Auf einer Sonderausstellung mit anderen DDR-Verlagen repräsentierte sich der Verlag 1954 erstmals auf der Frankfurter Buchmesse. Eine direkte Teilnahme an der Veranstaltung untersagte der westdeutsche Börsenverein aufgrund der Verlagsenteignung in der DDR. Ein Jahr später wurde Aufbau von einer bis dahin formal privatrechtlichen „GmbH“ in einen Betrieb der SED-eigenen „VOB Zentrag“ umgewandelt. Wichtige deutsche Schriftsteller jener Jahre waren Wolfgang Joho, Herbert Nachbar, Erwin Strittmatter und Ehm Welk.
1961–1970
Zu Beginn der 1960er Jahre prägten zunehmend Werkausgaben das Verlagsprofil. 1960 kam der erste Band der großen „Berliner Ausgabe“ der Werke Goethes heraus. Ein Jahr später begründete das Haus die zehnbändige Heine-Edition sowie die größte deutschsprachige Werkreihe von Mark Twain. Bis 1990 erschienen mehrbändige Ausgaben von Lion Feuchtwanger, Heinrich Mann, Honoré de Balzac, Anna Seghers, Fjodor Dostojewski und Bertolt Brecht. Zur gleichen Zeit forderte die Hauptverwaltung Verlagswesen (HV) des Ministeriums für Kultur dazu auf, Lizenzausgaben westlicher Verlage in höherer Auflage zu drucken als vereinbart, um dadurch Devisen einzusparen.
Im Januar 1964 kam es zu einer Neuordnung der DDR-Verlagslandschaft, der sogenannten „Profilierung“, in Folge derer Aufbau Bestände und Produktion des Thüringer Volksverlags und des Arion Verlages, Weimar, übernahm und die von den Weimarer Verlagen begründete Bibliothek Deutscher Klassiker (BDK) weiterführte (über 150 Bände, Gesamtauflage mehr als 70 Millionen Exemplare). Außerdem erhielt er die Rechte für den belletristischen Bereich des Hauses Rütten & Loening, das der Verlag jetzt als Imprint unter seinem Namen und mit eigenem Programm führte. Die Bücher der Verlagsgemeinschaft wurden nun unter der Bezeichnung Aufbau-Verlag Berlin und Weimar herausgegeben. Zu den bereits vorhandenen Lektoraten Zeitgenössische deutsche Literatur, Deutsches Erbe und Auslandsliteratur kam das Literaturwissenschaft-Lektorat hinzu, das unter der Leitung von Jürgen Jahn stand.

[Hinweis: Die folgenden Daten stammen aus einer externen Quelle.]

(** The service as the context lists it; its id is a [uint16_t]. *)
Definition vas_service (s : OfferedService) : ServiceType.iso2_ServiceType :=
  let id := u16 (service_id s) in
  let v := ServiceType.init_iso2_ServiceType ServiceType.zeroed in
  let v := put ServiceType.ServiceID id v in
  let set_name name := over ServiceType.ServiceName (fun o => mk_opt (strncpy_to_v2g (content o) name) true) in
  let v := match service_name s with Some name => set_name name v | None => v end in
  let v :=
    match service_scope s with
    | Some scope => over ServiceType.ServiceScope (fun o => mk_opt (strncpy_to_v2g (content o) scope) true) v
    | None => v
    end in
  let v := put ServiceType.FreeService (if default true (free_service s) then 1 else 0) v in
  if id =? V2G_SERVICE_ID_CERTIFICATE then put ServiceType.ServiceCategory serviceCategory_ContractCertificate v
  else if id =? V2G_SERVICE_ID_INTERNET then
    set_name (ascii "InternetAccess") (put ServiceType.ServiceCategory serviceCategory_Internet v)
  else put ServiceType.ServiceCategory serviceCategory_OtherCustom v.

(** What [init] subscribes to: the services of a provider are added until the list is full. *)
Fixpoint offered_vas (l : list OfferedService) (c : v2g_context) : v2g_context :=
  match l with
  | [] => c
  | s :: l' =>
    if u16 (service_id s) =? V2G_SERVICE_ID_CHARGING then offered_vas l' c
    else
      match add_service_to_service_list (vas_service s) [] c with
      | (true, c) => offered_vas l' c
      | (false, c) => c
      end
  end.

(** ** One command *)

Inductive command : Type :=
| Setup (evse_id : list Z) (mode : SaeJ2847BidiMode) (debug_mode : bool)
| SetChargingParameters (v : SetupPhysicalValues)
| SessionSetupCommand (tls_server_available : bool) (payment_options : list PaymentOption) (certificate_service central fake_dc : bool)
| SetPowersupplyCapabilities (p : Capabilities)
| AuthorizationResponse (status : AuthorizationStatus) (certificate : Z)
| AcContactorClosed (status : bool)
| DlinkReady (value : bool)
| CableCheckFinished (status : bool)
| ReceiptIsRequired (required : bool)
| StopCharging (stop : bool)
| StopChargingTimeout
| NoEnergyPauseCharging (mode : NoEnergyPauseMode)
| UpdateSupportedAppProtocols (l : list SupportedAppProtocol)
| UpdateEnergyTransferModes (modes : list EnergyTransferMode)
| UpdateAcMaxCurrent (max : double)
| UpdateAcMaximumLimits (total : double)
| UpdateDcMaximumLimits (current power voltage : double)
| UpdateDcMinimumLimits (current voltage : double)
| UpdateIsolationStatus (status : IsolationStatus)
| UpdateDcPresentValues (voltage : double) (current : option double)
| UpdateMeterInfo (total : double) (id : option (list Z))
| SendError (error : EvseError)
| ResetError
| OfferedVas (l : list OfferedService).

Definition exec_command (m : module_config) (cmd : command) (c : v2g_context) : option v2g_context :=
  match cmd with
  | Setup id mode debug => Some (handle_setup id mode debug c)
  | SetChargingParameters v => handle_set_charging_parameters v c
  | SessionSetupCommand tls options cert central fake => Some (handle_session_setup tls options cert central fake c)
  | SetPowersupplyCapabilities p => handle_set_powersupply_capabilities p c
  | AuthorizationResponse status cert => Some (handle_authorization_response status cert c)
  | AcContactorClosed status => Some (handle_ac_contactor_closed status c)
  | DlinkReady value => Some (handle_dlink_ready value c)
  | CableCheckFinished status => Some (handle_cable_check_finished status c)
  | ReceiptIsRequired required => Some (handle_receipt_is_required required c)
  | StopCharging stop => Some (handle_stop_charging stop c)
  | StopChargingTimeout => Some (stop_charging_timeout c)
  | NoEnergyPauseCharging mode => Some (handle_no_energy_pause_charging mode c)
  | UpdateSupportedAppProtocols l => Some (snd (handle_update_supported_app_protocols m l c))
  | UpdateEnergyTransferModes modes => Some (handle_update_energy_transfer_modes m modes c)
  | UpdateAcMaxCurrent max => Some (handle_update_ac_max_current max c)
  | UpdateAcMaximumLimits total => Some (handle_update_ac_maximum_limits total c)
  | UpdateDcMaximumLimits current power voltage => handle_update_dc_maximum_limits current power voltage c
  | UpdateDcMinimumLimits current voltage => handle_update_dc_minimum_limits current voltage c
  | UpdateIsolationStatus status => Some (handle_update_isolation_status status c)
  | UpdateDcPresentValues voltage current => handle_update_dc_present_values voltage current c
  | UpdateMeterInfo total id => handle_update_meter_info total id c
  | SendError error => Some (handle_send_error error c)
  | ResetError => Some (handle_reset_error c)
  | OfferedVas l => Some (offered_vas l c)
  end.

Zu einem weiteren Schwerpunkt wurde lateinamerikanische Literatur. Mit dem Roman Unter dem Stern des Bösen führte Aufbau 1966 den kolumbianischen Autor Gabriel García Márquez auf den deutschen Buchmarkt ein. Im selben Jahr übernahm der bereits seit 1952 als Lektor im Hause tätige Fritz-Georg Voigt die Verlagsleitung.
Einige Publikationen von DDR-Autoren, unter anderem von Kurt Bartsch und Reiner Kunze, stießen auf Ablehnung bei der SED und wurden makuliert. 1967 erschien der erste Jahrgang des Literaturkalenders und zwei Jahre später brachte Aufbau den Debütroman Jakob der Lügner von Jurek Becker heraus.
1971–1990
Mit dem Band Lesen und Schreiben wurde 1972 das gesamte Werk von Christa Wolf in das Verlagsverzeichnis übernommen. Im selben Jahr konnten Bücher von Volker Braun, die die Zensurbehörde lange verboten hatte, erscheinen. Zu jener Zeit gab der Verlag Werke von Friedrich Hölderlin (anlässlich seines 200. Geburtstags), Jo Mihaly und Eva Strittmatter heraus. Seit dem international erfolgreichen Roman Leben und Abenteuer der Trobadora Beatriz nach Zeugnissen ihrer Spielfrau Laura von Irmtraud Morgner 1974 bestimmte Literatur von Frauen das Verlagsprofil in den kommenden Jahren maßgeblich mit. Helga Königsdorf wurde mit Meine ungehörigen Träume ebenso wie Hermynia zur Mühlen mit Als der Fremde kam publiziert.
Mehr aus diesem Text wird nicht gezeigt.